Erick Martínez: Si se tuviera que proyectar a 10 años plazo, ¿Qué legado estructural le gustaría dejar a su gestión sindical para asegurar que la salud deje de ser un tema de debate político y se convierta en un derecho humano garantizado para los salvadoreños?
Rafael Aguirre: El Plan Nacional Multisectorial de Salud. Eso es lo que queremos nosotros dejar como legado: que se luche por ese plan.
Porque sabemos que la privatización de la salud no es la respuesta, y muchos países nos lo han demostrado, ya que quieren regresar nuevamente al sistema mixto que tenemos. Entonces, por lo tanto, no es la solución.
Queremos nosotros, como SIMETRISSS y como gremio de salud, dejar un plan bien estructurado, bien diseñado, que tenga objetivos a corto, mediano y largo plazo para poder alcanzar ese fin último, que es que nuestro sistema de salud responda. Hay diferentes sistemas. El nuestro, el mixto, creemos que es de los sistemas más completos que hay, pero el gran problema siempre ha sido y será, si no se hace algo por ello, la corrupción.
El hecho de que se trastoquen los bienes materiales y el dinero de la gente que deposita mes a mes. Esa ha sido la malversación de fondos que hay, o la mala utilización de fondos, la mala inversión que se hace, aunque no se los roben directamente, porque esa es otra información que también está bajo reserva.
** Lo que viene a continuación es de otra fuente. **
(** * Valetudo timer scheduler: [backend/lib/scheduler/Scheduler.js]

    A shallow embedding of the [Scheduler] class: the tick handler
    [evaluateTimers] (sync gate, watermark re-derivation, drain loop, timer
    matching) and the asynchronous pipeline [executeTimer].

    Modelling conventions.
    - Epoch milliseconds are [Z]: [Date.prototype.getTime] yields integers of
      magnitude at most 8.64e15, on which double arithmetic is exact.
    - Values read from the configuration whose dynamic type the code tests
      ([=== true], [switch], optional chaining) are [JS.value]s.
    - An [async] function body is a tree of type [Async]: it runs
      synchronously up to its first [await], where the awaited device
      operation has already been invoked, and is resumed by the settlement
      of that operation. *)

From Equations Require Import Equations.
From Stdlib Require Import ZArith List Sorted Lia Bool String DecimalString.
Import ListNotations.
Open Scope string_scope.
Open Scope Z_scope.
Open Scope list_scope.

(** ** JavaScript values *)

Module JS.

#[local] Unset Elimination Schemes.

Inductive value : Type :=
| undefined
| null
| boolean (b : bool)
| number (n : Z)
| str (s : string)
| array (elements : list value).

#[local] Set Elimination Schemes.

(** [===] where at least one operand is a primitive literal or constant,
    the only use in the scheduler; two arrays are distinct references
    there, so they never compare equal. *)
Definition strict_equals (a b : value) : bool :=
  match a, b with
  | undefined, undefined => true
  | null, null => true
  | boolean x, boolean y => Bool.eqb x y
  | number x, number y => Z.eqb x y
  | str x, str y => String.eqb x y
  | _, _ => false
  end.

(** [ToString], as applied by [+] with a string operand. A number is printed
    with all its digits, as JavaScript prints an integer of magnitude below
    1e21; from there on JavaScript prints an exponent. *)
Fixpoint ToString (v : value) : string :=
  match v with
  | undefined => "undefined"
  | null => "null"
  | boolean true => "true"
  | boolean false => "false"
  | number n => NilZero.string_of_int (Z.to_int n)
  | str s => s
  | array l =>
      (fix join (l : list value) : string :=
         match l with
         | [] => ""
         | x :: r =>
             (match x with
              | undefined | null => ""
              | _ => ToString x
              end ++ match r with [] => "" | _ :: _ => "," ++ join r end)%string
         end) l
  end.

Inductive Error : Type :=
| TypeError (message : string)
| Rejection (reason : string).

End JS.

(** ** UTC field extraction of [Date] *)

Module UTCDate.

Definition msPerDay : Z := 86400000.
Definition msPerHour : Z := 3600000.
Definition msPerMinute : Z := 60000.

(** ECMAScript: WeekDay(t) = (Day(t) + 4) modulo 7, 0 being Sunday. *)
Definition getUTCDay (t : Z) : Z := (t / msPerDay + 4) mod 7.
Definition getUTCHours (t : Z) : Z := (t / msPerHour) mod 24.
Definition getUTCMinutes (t : Z) : Z := (t / msPerMinute) mod 60.

End UTCDate.

(** ** Data model *)

Definition MS_PER_MIN : Z := 60 * 1000.

Record ActionParams : Type := {
  segment_ids : JS.value;
  iterations : JS.value;
  custom_order : JS.value
}.

Record ActionDefinition : Type := {
  action_type : JS.value;
  action_params : option ActionParams
}.

Record PreActionParams : Type := { value : JS.value }.

Record PreActionDefinition : Type := {
  pre_action_type : JS.value;
  pre_action_params : option PreActionParams
}.

(** [action] is [None] when the property is undefined, and so are
    [action_params] and [pre_action_params]; [pre_actions] is [None] when
    [Array.isArray] answers false. A property that holds null takes the
    same paths as an undefined one; the [TypeError] of reading through it
    then names null instead of undefined in its text. *)
Record ValetudoTimer : Type := {
  id : string;
  enabled : JS.value;
  dow : list Z;
  hour : Z;
  minute : Z;
  action : option ActionDefinition;
  pre_actions : option (list PreActionDefinition)
}.

(** The tag tables [ValetudoTimer.ACTION_TYPE] and
    [ValetudoTimer.PRE_ACTION_TYPE]; the entity file is not part of the
    sources at hand, so the strings are parameters of the development. *)
Record TimerTypes : Type := {
  FULL_CLEANUP : string;
  SEGMENT_CLEANUP : string;
  FAN_SPEED_CONTROL : string;
  WATER_USAGE_CONTROL : string;
  OPERATION_MODE_CONTROL : string
}.

Inductive NTPClientState : Type :=
| ValetudoNTPClientSyncedState
| ValetudoNTPClientDisabledState
| ValetudoNTPClientOtherState.

(** [timers] lists the store in property enumeration order. *)
Record Configuration : Type := {
  embedded : JS.value;
  timers : list (string * ValetudoTimer)
}.

Definition Object_values (store : list (string * ValetudoTimer)) : list ValetudoTimer :=
  map snd store.

(** The handler objects built by [executeTimer], each with a [run] method. *)
Inductive TimerAction : Type :=
| ValetudoFullCleanupTimerAction
| ValetudoSegmentCleanupTimerAction (segmentIds iterations customOrder : JS.value).

Inductive TimerPreAction : Type :=
| ValetudoFanSpeedControlTimerPreAction (v : JS.value)
| ValetudoWaterUsageControlTimerPreAction (v : JS.value)
| ValetudoOperationModeControlTimerPreAction (v : JS.value).

(** A device operation is one call of [run] on a handler object. *)
Inductive DeviceOp : Type :=
| RunPreAction (p : TimerPreAction)
| RunAction (a : TimerAction).

Inductive LogEntry : Type :=
| LogInfo (message : string)
| LogWarn (message detail : string)
| LogError (message : string) (e : JS.Error).

(** ** Asynchronous function bodies *)

Inductive Settlement : Type :=
| Fulfilled
| Rejected (e : JS.Error).

Inductive Async (A : Type) : Type :=
| Ret (a : A)
| Throw (e : JS.Error)
| Logger_warn (message detail : string) (k : Async A)
| Await (op : DeviceOp) (k : Settlement -> Async A).

Arguments Ret {A} a.
Arguments Throw {A} e.
Arguments Logger_warn {A} message detail k.
Arguments Await {A} op k.

Fixpoint bind {A B : Type} (m : Async A) (f : A -> Async B) : Async B :=
  match m with
  | Ret a => f a
  | Throw e => Throw e
  | Logger_warn a b k => Logger_warn a b (bind k f)
  | Await op k => Await op (fun s => bind (k s) f)
  end.

Notation "x <- m ;; f" := (bind m (fun x => f))
  (at level 61, m at next level, right associativity).
Notation "m ;;; f" := (bind m (fun _ => f))
  (at level 61, right associativity).

(** [await x.run()]: a rejection is rethrown at the await. *)
Definition await_run (op : DeviceOp) : Async unit :=
  Await op (fun s => match s with Fulfilled => Ret tt | Rejected e => Throw e end).

(** Exit of a loop body: fall through, or [return] from the function. *)
Inductive Flow (A : Type) : Type :=
| Continue (a : A)
| Return.

Arguments Continue {A} a.
Arguments Return {A}.

(** ** Promises and tasks *)

(** State of the promise chain [executeTimer(...).catch(...)] of one
    dispatch: suspended at an [await]; settled with the reaction of the
    chain still queued as a microtask; or done. *)
Inductive PromiseState : Type :=
| Suspended (k : Settlement -> Async unit)
| Settled (s : Settlement)
| Done (s : Settlement).

(** One dispatched pipeline. [task_checkDate] and [task_invoked] are the
    instrumentation of the model: the minute instant the dispatch belongs
    to, and the device operations invoked so far, oldest first. *)
Record Task : Type := {
  task_timer : ValetudoTimer;
  task_checkDate : Z;
  task_invoked : list DeviceOp;
  task_promise : PromiseState
}.

(** What the scheduler acts on: the log, the dispatched pipelines, and the
    instants [new Date(this.nextScheduledCheckTime)] built by the drain
    loop, oldest first. *)
Record World : Type := {
  logger : list LogEntry;
  tasks : list Task;
  checkDates : list Z
}.

Module CheckTime.
Record t : Type := { dow : Z; hour : Z; minute : Z }.
End CheckTime.

(** The fields of [this] that [evaluateTimers] reads or writes. *)
Record Scheduler : Type := {
  config : Configuration;
  ntpClient : NTPClientState;
  nextScheduledCheckTime : option Z
}.

(** Runs an async body up to its first [await] or to its end: the log
    lines written, the device operation invoked (at most one), and the
    promise state reached. *)
Fixpoint advance (body : Async unit) : list LogEntry * list DeviceOp * PromiseState :=
  match body with
  | Ret _ => ([], [], Settled Fulfilled)
  | Throw e => ([], [], Settled (Rejected e))
  | Logger_warn a b k =>
      let '(log, ops, st) := advance k in (LogWarn a b :: log, ops, st)
  | Await op k => ([], [op], Suspended k)
  end.

(** The awaited device operation of a task settles. *)
Definition resume (task : Task) (s : Settlement) : Task * list LogEntry :=
  match task_promise task with
  | Suspended k =>
      let '(log, ops, st) := advance (k s) in
      ({| task_timer := task_timer task;
          task_checkDate := task_checkDate task;
          task_invoked := task_invoked task ++ ops;
          task_promise := st |}, log)
  | _ => (task, [])
  end.

(** Lines 78-80: the reaction [.catch(e => Logger.error(...))]. *)
Definition run_reaction (task : Task) : Task * list LogEntry :=
  match task_promise task with
  | Settled s =>
      ({| task_timer := task_timer task;
          task_checkDate := task_checkDate task;
          task_invoked := task_invoked task;
          task_promise := Done s |},
       match s with
       | Fulfilled => []
       | Rejected e =>
           [LogError ("Error while executing timer " ++ id (task_timer task))%string e]
       end)
  | _ => (task, [])
  end.

(** The microtask checkpoint that follows every macrotask. *)
Definition microtasks (w : World) : World :=
  {| logger := logger w ++ flat_map (fun task => snd (run_reaction task)) (tasks w);
     tasks := map (fun task => fst (run_reaction task)) (tasks w);
     checkDates := checkDates w |}.

Fixpoint settle_task (tid : nat) (s : Settlement) (ts : list Task)
  : list Task * list LogEntry :=
  match ts, tid with
  | [], _ => ([], [])
  | task :: rest, O => let '(task', log) := resume task s in (task' :: rest, log)
  | task :: rest, S n => let '(rest', log) := settle_task n s rest in (task :: rest', log)
  end.

(** A macrotask of the event loop other than the tick: the device
    operation awaited by pipeline number [tid] settles with [s]. *)
Definition settle (tid : nat) (s : Settlement) (w : World) : World :=
  let '(ts, log) := settle_task tid s (tasks w) in
  microtasks {| logger := logger w ++ log; tasks := ts; checkDates := checkDates w |}.

(** One task seen alone: its awaited operation settles, then the
    microtask checkpoint runs its reaction. *)
Definition task_settle (task : Task) (s : Settlement) : Task :=
  fst (run_reaction (fst (resume task s))).

Definition replay (task : Task) (settlements : list Settlement) : Task :=
  fold_left task_settle settlements task.

(** A run of the event loop after a tick: each event names the pipeline
    whose device operation settles, and how. *)
Definition run_events (events : list (nat * Settlement)) (w : World) : World :=
  fold_left (fun w ev => settle (fst ev) (snd ev) w) events w.

Definition settlements_for (tid : nat) (events : list (nat * Settlement)) : list Settlement :=
  map snd (filter (fun ev => Nat.eqb (fst ev) tid) events).

(** ** Vocabulary of the statements *)

(** The instants [w], [w + 60000], ... : [n] of them. *)
Definition minute_instants (w : Z) (n : nat) : list Z :=
  map (fun i => w + MS_PER_MIN * Z.of_nat i) (seq 0 n).

(** Number of instants of that progression strictly below [nowTime]. *)
Definition elapsed_minutes (w nowTime : Z) : nat :=
  Z.to_nat ((nowTime - w + (MS_PER_MIN - 1)) / MS_PER_MIN).

(** Number of leading fulfilled settlements. *)
Fixpoint fulfilled_prefix (settlements : list Settlement) : nat :=
  match settlements with
  | Fulfilled :: rest => S (fulfilled_prefix rest)
  | _ => O
  end.

Definition quiescent (task : Task) : Prop :=
  match task_promise task with
  | Settled _ => False
  | _ => True
  end.

(** What the outside world decides about one tick: the clock reading and
    the current contents of the collaborators [this.ntpClient] and
    [this.config]. *)
Record TickInput : Type := {
  tick_now : Z;
  tick_ntp : NTPClientState;
  tick_config : Configuration
}.

(** ** Sample data

    The tags are those of Valetudo's timer entity. The instant
    1700000000000 is Tuesday 2023-11-14, 22:13:20 UTC. *)

Module Sample.

Definition types : TimerTypes :=
  {| FULL_CLEANUP := "full_cleanup";
     SEGMENT_CLEANUP := "segment_cleanup";
     FAN_SPEED_CONTROL := "fan_speed_control";
     WATER_USAGE_CONTROL := "water_usage_control";
     OPERATION_MODE_CONTROL := "operation_mode_control" |}.

Definition full_cleanup : ActionDefinition :=
  {| action_type := JS.str "full_cleanup"; action_params := None |}.

Definition segment_cleanup : ActionDefinition :=
  {| action_type := JS.str "segment_cleanup";
     action_params :=
       Some {| segment_ids := JS.array [JS.str "17"; JS.str "18"];
               iterations := JS.number 2;
               custom_order := JS.boolean true |} |}.

Definition pre (type : string) (v : string) : PreActionDefinition :=
  {| pre_action_type := JS.str type;
     pre_action_params := Some {| value := JS.str v |} |}.

Definition timer (name : string) (on : JS.value) (a : option ActionDefinition)
  (pres : option (list PreActionDefinition)) : ValetudoTimer :=
  {| id := name; enabled := on; dow := [2; 4]; hour := 22; minute := 13;
     action := a; pre_actions := pres |}.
Pero, aunque se detectara que no se los roban directamente, la mala inversión o las compras con sobreprecio provocan que no haya una adecuada inversión.
Entonces, esperamos nosotros que, al presentar el plan, podamos también presentar, tal vez no la solución definitiva para evitar la corrupción, pero sí por lo menos mecanismos para disminuirla en un grado importante o para que pueda señalarse con mayor celeridad de lo que se ha hecho hasta la fecha.